(Collected data)
━━━━

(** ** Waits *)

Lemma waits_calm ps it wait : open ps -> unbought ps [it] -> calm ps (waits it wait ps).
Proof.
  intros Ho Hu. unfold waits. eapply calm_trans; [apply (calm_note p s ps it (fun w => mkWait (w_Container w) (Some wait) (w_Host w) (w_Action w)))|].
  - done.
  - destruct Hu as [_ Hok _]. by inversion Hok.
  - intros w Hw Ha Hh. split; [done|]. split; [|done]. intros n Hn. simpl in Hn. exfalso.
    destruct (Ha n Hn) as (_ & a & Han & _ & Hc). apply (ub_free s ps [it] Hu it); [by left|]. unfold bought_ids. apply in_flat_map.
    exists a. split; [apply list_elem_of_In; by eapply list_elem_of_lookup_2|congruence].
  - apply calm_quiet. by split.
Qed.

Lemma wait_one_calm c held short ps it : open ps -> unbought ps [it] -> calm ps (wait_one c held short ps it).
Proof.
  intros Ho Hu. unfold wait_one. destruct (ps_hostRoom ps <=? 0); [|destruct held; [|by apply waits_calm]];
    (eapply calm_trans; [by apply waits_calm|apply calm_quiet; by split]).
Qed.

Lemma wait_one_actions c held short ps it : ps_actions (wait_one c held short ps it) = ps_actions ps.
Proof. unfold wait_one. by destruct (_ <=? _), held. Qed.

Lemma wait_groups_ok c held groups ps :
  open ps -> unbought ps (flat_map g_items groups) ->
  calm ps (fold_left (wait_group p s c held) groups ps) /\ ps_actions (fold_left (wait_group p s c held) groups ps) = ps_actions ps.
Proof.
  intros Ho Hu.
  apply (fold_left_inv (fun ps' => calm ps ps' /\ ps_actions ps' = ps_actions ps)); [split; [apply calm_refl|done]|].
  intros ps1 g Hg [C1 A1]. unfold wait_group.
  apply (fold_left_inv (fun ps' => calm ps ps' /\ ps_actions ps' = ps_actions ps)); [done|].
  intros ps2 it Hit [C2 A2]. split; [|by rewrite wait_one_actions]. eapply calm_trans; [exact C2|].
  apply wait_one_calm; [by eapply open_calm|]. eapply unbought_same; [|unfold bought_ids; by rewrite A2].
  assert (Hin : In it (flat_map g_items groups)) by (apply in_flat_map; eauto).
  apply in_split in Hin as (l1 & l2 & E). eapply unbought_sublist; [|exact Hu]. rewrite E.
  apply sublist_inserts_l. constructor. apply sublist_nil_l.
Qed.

━━━━

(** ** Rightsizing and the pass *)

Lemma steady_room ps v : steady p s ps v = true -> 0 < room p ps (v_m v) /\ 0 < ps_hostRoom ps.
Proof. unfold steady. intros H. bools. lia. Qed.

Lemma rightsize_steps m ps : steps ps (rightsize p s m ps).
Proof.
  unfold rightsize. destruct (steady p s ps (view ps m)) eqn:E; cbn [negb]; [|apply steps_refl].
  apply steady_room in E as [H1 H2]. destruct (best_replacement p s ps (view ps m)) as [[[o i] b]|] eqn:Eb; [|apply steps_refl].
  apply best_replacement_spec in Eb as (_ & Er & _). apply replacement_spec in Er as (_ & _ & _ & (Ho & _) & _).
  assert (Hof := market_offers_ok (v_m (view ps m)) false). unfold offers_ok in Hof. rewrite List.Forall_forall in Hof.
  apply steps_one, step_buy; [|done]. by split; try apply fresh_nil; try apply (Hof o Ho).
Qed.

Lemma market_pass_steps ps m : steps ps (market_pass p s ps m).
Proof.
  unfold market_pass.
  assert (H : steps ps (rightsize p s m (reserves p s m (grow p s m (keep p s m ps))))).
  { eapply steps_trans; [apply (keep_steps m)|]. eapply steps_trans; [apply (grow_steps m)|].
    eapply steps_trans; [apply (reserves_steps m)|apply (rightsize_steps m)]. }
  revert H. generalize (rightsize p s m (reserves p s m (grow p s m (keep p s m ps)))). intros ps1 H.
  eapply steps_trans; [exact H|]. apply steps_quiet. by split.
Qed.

━━━━

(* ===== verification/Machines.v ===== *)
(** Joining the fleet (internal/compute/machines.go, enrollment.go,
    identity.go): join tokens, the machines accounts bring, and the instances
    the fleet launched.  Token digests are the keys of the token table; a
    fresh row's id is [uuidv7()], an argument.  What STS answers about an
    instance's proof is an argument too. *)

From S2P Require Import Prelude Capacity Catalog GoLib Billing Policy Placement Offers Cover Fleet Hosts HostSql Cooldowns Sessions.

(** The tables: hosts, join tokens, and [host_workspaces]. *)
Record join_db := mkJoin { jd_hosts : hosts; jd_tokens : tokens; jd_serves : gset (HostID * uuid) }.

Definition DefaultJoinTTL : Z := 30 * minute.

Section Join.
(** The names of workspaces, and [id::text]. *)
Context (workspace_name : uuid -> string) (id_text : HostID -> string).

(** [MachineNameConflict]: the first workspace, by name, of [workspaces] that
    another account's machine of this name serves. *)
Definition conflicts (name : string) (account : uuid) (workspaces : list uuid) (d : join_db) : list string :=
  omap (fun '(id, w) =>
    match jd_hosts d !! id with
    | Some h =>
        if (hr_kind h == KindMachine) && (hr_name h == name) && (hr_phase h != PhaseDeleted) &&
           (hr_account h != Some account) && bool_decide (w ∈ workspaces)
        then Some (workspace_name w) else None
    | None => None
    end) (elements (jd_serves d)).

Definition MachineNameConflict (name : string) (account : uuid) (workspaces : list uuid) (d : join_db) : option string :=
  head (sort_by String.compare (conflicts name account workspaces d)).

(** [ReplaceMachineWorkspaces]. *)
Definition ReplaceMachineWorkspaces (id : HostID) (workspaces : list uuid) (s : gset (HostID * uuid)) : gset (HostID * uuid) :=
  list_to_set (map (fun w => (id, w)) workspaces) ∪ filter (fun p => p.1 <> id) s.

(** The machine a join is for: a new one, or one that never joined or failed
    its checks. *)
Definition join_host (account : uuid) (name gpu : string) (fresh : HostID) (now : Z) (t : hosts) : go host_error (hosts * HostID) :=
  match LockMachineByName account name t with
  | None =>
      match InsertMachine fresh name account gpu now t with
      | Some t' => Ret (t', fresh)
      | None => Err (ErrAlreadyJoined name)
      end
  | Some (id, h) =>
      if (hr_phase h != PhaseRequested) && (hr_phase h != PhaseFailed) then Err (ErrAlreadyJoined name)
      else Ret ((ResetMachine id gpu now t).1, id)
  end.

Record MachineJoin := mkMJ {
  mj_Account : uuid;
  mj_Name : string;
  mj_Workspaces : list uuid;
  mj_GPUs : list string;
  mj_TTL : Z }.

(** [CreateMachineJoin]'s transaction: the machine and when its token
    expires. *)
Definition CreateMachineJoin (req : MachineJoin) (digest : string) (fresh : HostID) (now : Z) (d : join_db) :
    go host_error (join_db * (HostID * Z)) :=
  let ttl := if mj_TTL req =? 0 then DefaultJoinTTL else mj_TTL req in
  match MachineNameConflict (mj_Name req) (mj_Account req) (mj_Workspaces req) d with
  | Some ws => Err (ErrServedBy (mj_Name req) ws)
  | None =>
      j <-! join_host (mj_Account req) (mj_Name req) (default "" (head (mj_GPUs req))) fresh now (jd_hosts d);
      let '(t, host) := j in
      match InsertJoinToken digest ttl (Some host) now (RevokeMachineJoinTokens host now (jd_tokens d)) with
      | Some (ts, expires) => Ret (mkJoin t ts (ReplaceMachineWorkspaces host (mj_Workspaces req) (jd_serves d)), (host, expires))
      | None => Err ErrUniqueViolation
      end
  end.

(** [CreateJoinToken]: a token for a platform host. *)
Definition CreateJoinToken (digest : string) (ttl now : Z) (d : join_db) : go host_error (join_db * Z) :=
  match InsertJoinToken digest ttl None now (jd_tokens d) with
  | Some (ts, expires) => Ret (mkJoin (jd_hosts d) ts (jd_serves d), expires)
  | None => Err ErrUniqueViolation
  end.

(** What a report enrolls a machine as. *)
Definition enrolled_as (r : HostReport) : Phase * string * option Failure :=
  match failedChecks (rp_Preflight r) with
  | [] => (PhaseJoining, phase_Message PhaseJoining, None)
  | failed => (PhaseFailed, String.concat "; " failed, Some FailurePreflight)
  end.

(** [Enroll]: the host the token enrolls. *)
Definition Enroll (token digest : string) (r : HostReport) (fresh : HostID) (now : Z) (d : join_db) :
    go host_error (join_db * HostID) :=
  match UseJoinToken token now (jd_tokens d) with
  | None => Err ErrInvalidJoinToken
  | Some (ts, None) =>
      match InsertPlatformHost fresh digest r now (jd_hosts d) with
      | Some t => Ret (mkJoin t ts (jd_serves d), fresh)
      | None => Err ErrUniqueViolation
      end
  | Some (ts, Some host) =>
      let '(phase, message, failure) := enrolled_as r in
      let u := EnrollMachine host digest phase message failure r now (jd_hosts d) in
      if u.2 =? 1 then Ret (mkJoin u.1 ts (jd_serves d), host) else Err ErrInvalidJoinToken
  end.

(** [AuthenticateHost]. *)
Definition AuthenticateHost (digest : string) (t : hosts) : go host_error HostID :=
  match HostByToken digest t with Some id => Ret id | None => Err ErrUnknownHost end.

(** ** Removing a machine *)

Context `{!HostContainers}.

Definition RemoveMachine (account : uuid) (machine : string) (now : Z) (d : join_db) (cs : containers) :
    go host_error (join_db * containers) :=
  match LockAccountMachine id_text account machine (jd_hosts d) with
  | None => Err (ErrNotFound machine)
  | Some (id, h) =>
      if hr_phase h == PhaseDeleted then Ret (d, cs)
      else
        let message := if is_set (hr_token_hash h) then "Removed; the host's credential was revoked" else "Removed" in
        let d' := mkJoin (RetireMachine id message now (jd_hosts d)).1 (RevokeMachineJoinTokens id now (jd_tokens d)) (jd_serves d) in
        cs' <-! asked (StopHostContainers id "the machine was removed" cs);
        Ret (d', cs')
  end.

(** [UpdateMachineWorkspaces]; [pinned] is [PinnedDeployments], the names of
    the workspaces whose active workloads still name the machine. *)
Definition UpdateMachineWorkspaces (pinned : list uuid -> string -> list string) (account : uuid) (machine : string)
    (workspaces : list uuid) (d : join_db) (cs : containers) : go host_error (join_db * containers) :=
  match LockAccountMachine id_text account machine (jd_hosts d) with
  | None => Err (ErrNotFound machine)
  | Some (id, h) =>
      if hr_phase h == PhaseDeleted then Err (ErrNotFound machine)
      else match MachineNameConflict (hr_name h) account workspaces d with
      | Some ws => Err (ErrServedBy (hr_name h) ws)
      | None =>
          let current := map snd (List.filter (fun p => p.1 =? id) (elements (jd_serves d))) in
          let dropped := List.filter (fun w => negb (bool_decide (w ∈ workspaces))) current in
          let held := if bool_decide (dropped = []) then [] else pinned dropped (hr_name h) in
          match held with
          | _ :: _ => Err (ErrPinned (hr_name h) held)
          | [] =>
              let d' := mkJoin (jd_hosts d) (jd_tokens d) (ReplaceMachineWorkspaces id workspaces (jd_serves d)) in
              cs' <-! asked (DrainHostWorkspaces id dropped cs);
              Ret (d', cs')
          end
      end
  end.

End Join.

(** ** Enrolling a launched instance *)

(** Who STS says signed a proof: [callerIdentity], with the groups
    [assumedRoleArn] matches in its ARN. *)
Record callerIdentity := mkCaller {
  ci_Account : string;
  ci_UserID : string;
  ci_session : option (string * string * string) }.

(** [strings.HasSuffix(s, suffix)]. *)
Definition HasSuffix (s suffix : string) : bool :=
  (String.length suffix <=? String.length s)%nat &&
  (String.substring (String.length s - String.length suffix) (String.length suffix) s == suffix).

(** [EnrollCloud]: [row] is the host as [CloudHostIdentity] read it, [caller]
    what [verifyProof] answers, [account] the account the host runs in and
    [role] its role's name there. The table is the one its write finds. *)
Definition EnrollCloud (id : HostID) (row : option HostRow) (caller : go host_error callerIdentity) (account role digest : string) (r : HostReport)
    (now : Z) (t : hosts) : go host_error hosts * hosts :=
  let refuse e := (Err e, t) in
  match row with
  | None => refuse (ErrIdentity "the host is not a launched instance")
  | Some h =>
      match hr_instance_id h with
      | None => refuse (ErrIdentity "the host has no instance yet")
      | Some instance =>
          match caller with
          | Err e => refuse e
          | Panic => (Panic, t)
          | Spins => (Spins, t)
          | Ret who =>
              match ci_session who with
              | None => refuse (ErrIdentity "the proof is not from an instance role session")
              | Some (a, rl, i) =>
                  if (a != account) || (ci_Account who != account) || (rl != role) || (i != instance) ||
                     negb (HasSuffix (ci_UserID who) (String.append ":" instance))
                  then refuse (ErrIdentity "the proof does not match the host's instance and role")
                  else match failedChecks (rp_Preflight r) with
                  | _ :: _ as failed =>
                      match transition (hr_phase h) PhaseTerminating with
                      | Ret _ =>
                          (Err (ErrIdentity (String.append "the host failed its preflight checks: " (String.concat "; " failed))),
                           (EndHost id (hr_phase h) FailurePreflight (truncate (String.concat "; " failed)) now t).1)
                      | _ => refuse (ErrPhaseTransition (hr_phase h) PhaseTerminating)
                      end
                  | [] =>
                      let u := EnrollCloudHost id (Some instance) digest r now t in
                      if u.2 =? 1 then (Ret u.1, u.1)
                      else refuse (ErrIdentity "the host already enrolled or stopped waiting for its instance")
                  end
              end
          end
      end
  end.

━━━━

### Task instructions
Check the records above and copy each line that has the string "held".

### Exercise output
Lemma wait_one_calm c held short ps it : open ps -> unbought ps [it] -> calm ps (wait_one c held short ps it).
  intros Ho Hu. unfold wait_one. destruct (ps_hostRoom ps <=? 0); [|destruct held; [|by apply waits_calm]];
Lemma wait_one_actions c held short ps it : ps_actions (wait_one c held short ps it) = ps_actions ps.
Proof. unfold wait_one. by destruct (_ <=? _), held. Qed.
Lemma wait_groups_ok c held groups ps :
  calm ps (fold_left (wait_group p s c held) groups ps) /\ ps_actions (fold_left (wait_group p s c held) groups ps) = ps_actions ps.
          let held := if bool_decide (dropped = []) then [] else pinned dropped (hr_name h) in
          match held with
          | _ :: _ => Err (ErrPinned (hr_name h) held)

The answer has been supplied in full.